(* ===== verification/Bytes.v ===== *)
(** * Byte strings and fixed-width integers

    Go strings and [[]byte] values are lists of bytes.  This file models the
    parts of [encoding/binary] (little- and big-endian put and get), slicing,
    [copy] into a buffer and byte-wise comparison that the codecs use, with
    the layout lemmas that the codec proofs share. *)
From S2P Require Import Prelude.
From Stdlib Require Export Strings.Byte Init.Byte.

Abbreviation bytes := (list byte).

#[global] Instance byte_eq_dec : EqDecision byte := Byte.byte_eq_dec.
#[global] Program Instance byte_countable : Countable byte :=
  inj_countable Byte.to_N Byte.of_N _.
Next Obligation. intros x. apply Byte.of_to_N. Qed.

(** ** One byte *)
Definition Z_of_byte (b : byte) : Z := Z.of_N (Byte.to_N b).

(** [byte(v)]: conversion keeps the low eight bits. *)
Definition byte_of_Z (z : Z) : byte :=
  match Byte.of_N (Z.to_N (z mod 256)) with Some b => b | None => x00 end.

Lemma Z_of_byte_range b : 0 <= Z_of_byte b < 256.
Proof. unfold Z_of_byte. pose proof (Byte.to_N_bounded b). lia. Qed.

Lemma Z_of_byte_of_Z z : Z_of_byte (byte_of_Z z) = z mod 256.
Proof.
  unfold Z_of_byte, byte_of_Z. pose proof (Z.mod_pos_bound z 256 ltac:(lia)).
  destruct (Byte.of_N (Z.to_N (z mod 256))) as [b|] eqn:E.
  - apply Byte.to_of_N in E. lia.
  - apply Byte.of_N_None_iff in E. lia.
Qed.

Lemma byte_of_Z_of_byte b : byte_of_Z (Z_of_byte b) = b.
Proof.
  unfold byte_of_Z. rewrite Z.mod_small by apply Z_of_byte_range.
  unfold Z_of_byte. rewrite N2Z.id, Byte.of_to_N. done.
Qed.

#[global] Instance Z_of_byte_inj : Inj (=) (=) Z_of_byte.
Proof. intros a b H. rewrite <- (byte_of_Z_of_byte a), H. apply byte_of_Z_of_byte. Qed.

Lemma byte_of_Z_mod z : byte_of_Z (z mod 256) = byte_of_Z z.
Proof. unfold byte_of_Z. by rewrite Z.mod_mod by lia. Qed.

Lemma x00_byte : byte_of_Z 0 = x00.
Proof. done. Qed.

#[global] Opaque byte_of_Z.
#[global] Opaque Z_of_byte.

(** ** Little and big endian integers: [binary.LittleEndian], [binary.BigEndian] *)

(** The [n] bytes of [z], least significant first. *)
Fixpoint le_put (n : nat) (z : Z) : bytes :=
  match n with
  | O => []
  | S n => byte_of_Z z :: le_put n (z / 256)
  end.

Fixpoint le_get (bs : bytes) : Z :=
  match bs with
  | [] => 0
  | b :: bs => Z_of_byte b + 256 * le_get bs
  end.

Definition be_put (n : nat) (z : Z) : bytes := reverse (le_put n z).
Definition be_get (bs : bytes) : Z := le_get (reverse bs).

Lemma length_le_put n z : length (le_put n z) = n.
Proof. revert z. induction n; intros; simpl; auto. Qed.

Lemma length_be_put n z : length (be_put n z) = n.
Proof. unfold be_put. rewrite length_reverse. apply length_le_put. Qed.

Lemma le_get_bound bs : 0 <= le_get bs < 256 ^ zlen bs.
Proof.
  unfold zlen. induction bs as [|b bs IH]; [simpl; lia|].
  cbn [le_get length]. rewrite Nat2Z.inj_succ, Z.pow_succ_r by lia.
  pose proof (Z_of_byte_range b). nia.
Qed.

Lemma le_get_put n z : le_get (le_put n z) = z mod 256 ^ Z.of_nat n.
Proof.
  revert z. induction n as [|n IH]; intros z; [by rewrite Z.mod_1_r|].
  cbn [le_get le_put]. rewrite IH, Z_of_byte_of_Z, Nat2Z.inj_succ, Z.pow_succ_r by lia.
  rewrite Z.rem_mul_r by lia. lia.
Qed.

Lemma le_put_get bs : le_put (length bs) (le_get bs) = bs.
Proof.
  induction bs as [|b bs IH]; [done|]. cbn [le_get le_put length].
  pose proof (Z_of_byte_range b). f_equal.
  - rewrite <- byte_of_Z_mod, (Z.mul_comm 256), Z.mod_add by lia.
    rewrite byte_of_Z_mod. apply byte_of_Z_of_byte.
  - rewrite (Z.mul_comm 256), Z.div_add by lia.
    rewrite Z.div_small by lia. apply IH.
Qed.

Lemma le_get_inj a b : length a = length b -> le_get a = le_get b -> a = b.
Proof. intros Hl H. rewrite <- (le_put_get a), <- (le_put_get b), Hl, H. done. Qed.

Lemma be_get_put n z : be_get (be_put n z) = z mod 256 ^ Z.of_nat n.
Proof. unfold be_get, be_put. rewrite reverse_involutive. apply le_get_put. Qed.

Lemma le_get_put2 z : 0 <= z <= u16_max -> le_get (le_put 2 z) = z.
Proof. intros. rewrite le_get_put. apply Z.mod_small. unfold u16_max in *. simpl. lia. Qed.
Lemma le_get_put4 z : is_u32 z -> le_get (le_put 4 z) = z.
Proof. intros. rewrite le_get_put. apply Z.mod_small. unfold is_u32, u32_max in *. simpl. lia. Qed.
Lemma le_get_put8 z : is_u64 z -> le_get (le_put 8 z) = z.
Proof. intros. rewrite le_get_put. apply Z.mod_small. unfold is_u64, u64_max in *. simpl. lia. Qed.
Lemma be_get_put8 z : is_u64 z -> be_get (be_put 8 z) = z.
Proof. intros. rewrite be_get_put. apply Z.mod_small. unfold is_u64, u64_max in *. simpl. lia. Qed.

Lemma le_get_u64 bs : length bs = 8%nat -> is_u64 (le_get bs).
Proof. intros H. pose proof (le_get_bound bs). unfold zlen, is_u64, u64_max in *. rewrite H in *. simpl in *. lia. Qed.

#[export] Hint Rewrite length_le_put length_be_put : zlen.
Arguments le_put : simpl never.
Arguments be_put : simpl never.

(** ** Slices and copies *)

(** [buf[lo:hi]] of a long enough buffer. *)
Definition slice (lo hi : nat) (buf : bytes) : bytes := take (hi - lo) (drop lo buf).

(** [copy(buf[off:], src)] of a source that fits. *)
Definition splice (off : nat) (src buf : bytes) : bytes :=
  take off buf ++ src ++ drop (off + length src) buf.

(** [make([]byte, n)] *)
Definition make_bytes (n : nat) : bytes := replicate n x00.

Lemma slice_app_l lo hi a b :
  (hi <= length a)%nat -> slice lo hi (a ++ b) = slice lo hi a.
Proof.
  intros H. unfold slice.
  destruct (decide (lo <= hi)%nat) as [Hle|].
  - rewrite drop_app_le by lia. rewrite take_app_le; [done|]. rewrite length_drop. lia.
  - replace (hi - lo)%nat with 0%nat by lia. by rewrite !take_0.
Qed.

Lemma slice_app_r lo hi a b :
  (length a <= lo)%nat -> slice lo hi (a ++ b) = slice (lo - length a) (hi - length a) b.
Proof.
  intros H. unfold slice. rewrite drop_app_ge by lia. f_equal. lia.
Qed.

Lemma slice_full a : slice 0 (length a) a = a.
Proof. unfold slice. rewrite drop_0, Nat.sub_0_r, firstn_all. done. Qed.

Lemma slice_0 n a : slice 0 n a = take n a.
Proof. unfold slice. by rewrite drop_0, Nat.sub_0_r. Qed.

(** The field at [lo, hi) of a concatenation of fields. *)
Lemma slice_field lo hi pre fld rest :
  length pre = lo -> length fld = (hi - lo)%nat -> slice lo hi (pre ++ fld ++ rest) = fld.
Proof.
  intros Hp Hf. unfold slice. rewrite drop_app_exact by done.
  by apply take_app_exact.
Qed.

Lemma splice_field off src pre fld rest :
  length pre = off -> length fld = length src ->
  splice off src (pre ++ fld ++ rest) = pre ++ src ++ rest.
Proof.
  intros Hp Hf. unfold splice. rewrite take_app_exact by done. do 2 f_equal.
  rewrite app_assoc. apply drop_app_exact. rewrite length_app. lia.
Qed.

Lemma length_splice off src buf :
  (off + length src <= length buf)%nat -> length (splice off src buf) = length buf.
Proof. intros H. unfold splice. rewrite !length_app, length_take, length_drop. lia. Qed.

(** Splices and slices of a fixed-size header that is followed by a body. *)
Lemma splice_app_l off src a b :
  (off + length src <= length a)%nat -> splice off src (a ++ b) = splice off src a ++ b.
Proof.
  intros H. unfold splice. rewrite take_app_le by lia. rewrite drop_app_le by lia.
  by rewrite <- !app_assoc.
Qed.

Lemma splice_tail a src n :
  n = length src -> splice (length a) src (a ++ make_bytes n) = a ++ src.
Proof.
  intros ->. unfold splice. rewrite take_app_length. f_equal.
  rewrite drop_ge; [by rewrite app_nil_r|].
  unfold make_bytes. rewrite length_app, length_replicate. lia.
Qed.

Lemma make_bytes_add n m : make_bytes (n + m) = make_bytes n ++ make_bytes m.
Proof. apply replicate_add. Qed.

(** Cut a slice in two. *)
Lemma slice_split lo mid hi a :
  (lo <= mid <= hi)%nat -> slice lo hi a = slice lo mid a ++ slice mid hi a.
Proof.
  intros H. unfold slice. replace (hi - lo)%nat with ((mid - lo) + (hi - mid))%nat by lia.
  rewrite <- take_take_drop, drop_drop. do 3 f_equal. lia.
Qed.

Lemma length_slice lo hi a : (hi <= length a)%nat -> length (slice lo hi a) = (hi - lo)%nat.
Proof. intros H. unfold slice. rewrite length_take, length_drop. lia. Qed.

Lemma take_slice n a : take n a = slice 0 n a.
Proof. by rewrite slice_0. Qed.

(** A field is the encoding of the integer it decodes to. *)
Lemma slice_le_put lo hi a :
  (lo <= hi <= length a)%nat -> slice lo hi a = le_put (hi - lo) (le_get (slice lo hi a)).
Proof.
  intros H. rewrite <- (length_slice lo hi a) by lia. by rewrite le_put_get.
Qed.

Lemma slice_le_get lo hi a z :
  (lo <= hi <= length a)%nat -> le_get (slice lo hi a) = z -> slice lo hi a = le_put (hi - lo) z.
Proof. intros H <-. by apply slice_le_put. Qed.

(** ** Byte-wise order of Go strings *)
Fixpoint bytes_compare (a b : bytes) : comparison :=
  match a, b with
  | [], [] => Eq
  | [], _ => Lt
  | _, [] => Gt
  | x :: a, y :: b =>
      match Z.compare (Z_of_byte x) (Z_of_byte y) with
      | Eq => bytes_compare a b
      | c => c
      end
  end.

(** [a < b] on strings. *)
Definition bytes_ltb (a b : bytes) : bool :=
  match bytes_compare a b with Lt => true | _ => false end.
Definition bytes_eqb (a b : bytes) : bool :=
  match bytes_compare a b with Eq => true | _ => false end.

Definition bytes_lt (a b : bytes) : Prop := bytes_ltb a b = true.

Lemma bytes_compare_eq a b : bytes_compare a b = Eq <-> a = b.
Proof.
  revert b. induction a as [|x a IH]; intros [|y b]; simpl; try done.
  destruct (Z.compare_spec (Z_of_byte x) (Z_of_byte y)) as [E|E|E]; rewrite ?IH.
  - apply Z_of_byte_inj in E as ->. naive_solver.
  - split; [done|]. intros [= -> ->]. lia.
  - split; [done|]. intros [= -> ->]. lia.
Qed.

Lemma bytes_eqb_eq a b : bytes_eqb a b = true <-> a = b.
Proof. rewrite <- bytes_compare_eq. unfold bytes_eqb. destruct (bytes_compare a b); naive_solver. Qed.

Lemma bytes_eqb_refl a : bytes_eqb a a = true.
Proof. by apply bytes_eqb_eq. Qed.

Lemma bytes_eqb_neq a b : bytes_eqb a b = false <-> a <> b.
Proof. rewrite <- bytes_eqb_eq. destruct (bytes_eqb a b); naive_solver. Qed.

Lemma bytes_compare_antisym a b : bytes_compare b a = CompOpp (bytes_compare a b).
Proof.
  revert b. induction a as [|x a IH]; intros [|y b]; simpl; try done.
  rewrite (Z.compare_antisym (Z_of_byte x)).
  destruct (Z_of_byte x ?= Z_of_byte y); simpl; auto.
Qed.

Lemma bytes_lt_trans a b c : bytes_lt a b -> bytes_lt b c -> bytes_lt a c.
Proof.
  unfold bytes_lt, bytes_ltb. revert b c.
  induction a as [|x a IH]; intros [|y b] [|z c]; simpl; try done.
  destruct (Z.compare_spec (Z_of_byte x) (Z_of_byte y)) as [E|E|E];
  destruct (Z.compare_spec (Z_of_byte y) (Z_of_byte z)) as [F|F|F]; try done;
  destruct (Z.compare_spec (Z_of_byte x) (Z_of_byte z)) as [G|G|G]; try done; try lia.
  apply IH.
Qed.

Lemma bytes_lt_irrefl a : ~ bytes_lt a a.
Proof.
  unfold bytes_lt, bytes_ltb.
  assert (bytes_compare a a = Eq) as -> by by apply bytes_compare_eq. done.
Qed.

Lemma bytes_lt_total a b : bytes_lt a b \/ a = b \/ bytes_lt b a.
Proof.
  unfold bytes_lt, bytes_ltb. rewrite (bytes_compare_antisym a b).
  destruct (bytes_compare a b) eqn:E; simpl; auto.
  right; left. by apply bytes_compare_eq.
Qed.

#[global] Instance bytes_lt_dec a b : Decision (bytes_lt a b).
Proof. unfold bytes_lt. apply _. Defined.

#[global] Instance bytes_lt_strict : StrictOrder bytes_lt.
Proof.
  split; [intros a H; by eapply bytes_lt_irrefl | intros a b c; apply bytes_lt_trans].
Qed.

#[export] Hint Resolve Z_of_byte_range bytes_eqb_refl : xvec.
■ ■ ■ ■
## To do
Using the listing above, return word for word each line from the one that has "Definition bytes_lt (a" through the one that has "induction a as [|x a IH]; intros [|y b] [|z", and no line outside that range.

## Exercise output
Definition bytes_lt (a b : bytes) : Prop := bytes_ltb a b = true.

Lemma bytes_compare_eq a b : bytes_compare a b = Eq <-> a = b.
Proof.
  revert b. induction a as [|x a IH]; intros [|y b]; simpl; try done.
  destruct (Z.compare_spec (Z_of_byte x) (Z_of_byte y)) as [E|E|E]; rewrite ?IH.
  - apply Z_of_byte_inj in E as ->. naive_solver.
  - split; [done|]. intros [= -> ->]. lia.
  - split; [done|]. intros [= -> ->]. lia.
Qed.

Lemma bytes_eqb_eq a b : bytes_eqb a b = true <-> a = b.
Proof. rewrite <- bytes_compare_eq. unfold bytes_eqb. destruct (bytes_compare a b); naive_solver. Qed.

Lemma bytes_eqb_refl a : bytes_eqb a a = true.
Proof. by apply bytes_eqb_eq. Qed.

Lemma bytes_eqb_neq a b : bytes_eqb a b = false <-> a <> b.
Proof. rewrite <- bytes_eqb_eq. destruct (bytes_eqb a b); naive_solver. Qed.

Lemma bytes_compare_antisym a b : bytes_compare b a = CompOpp (bytes_compare a b).
Proof.
  revert b. induction a as [|x a IH]; intros [|y b]; simpl; try done.
  rewrite (Z.compare_antisym (Z_of_byte x)).
  destruct (Z_of_byte x ?= Z_of_byte y); simpl; auto.
Qed.

Lemma bytes_lt_trans a b c : bytes_lt a b -> bytes_lt b c -> bytes_lt a c.
Proof.
  unfold bytes_lt, bytes_ltb. revert b c.
  induction a as [|x a IH]; intros [|y b] [|z c]; simpl; try done.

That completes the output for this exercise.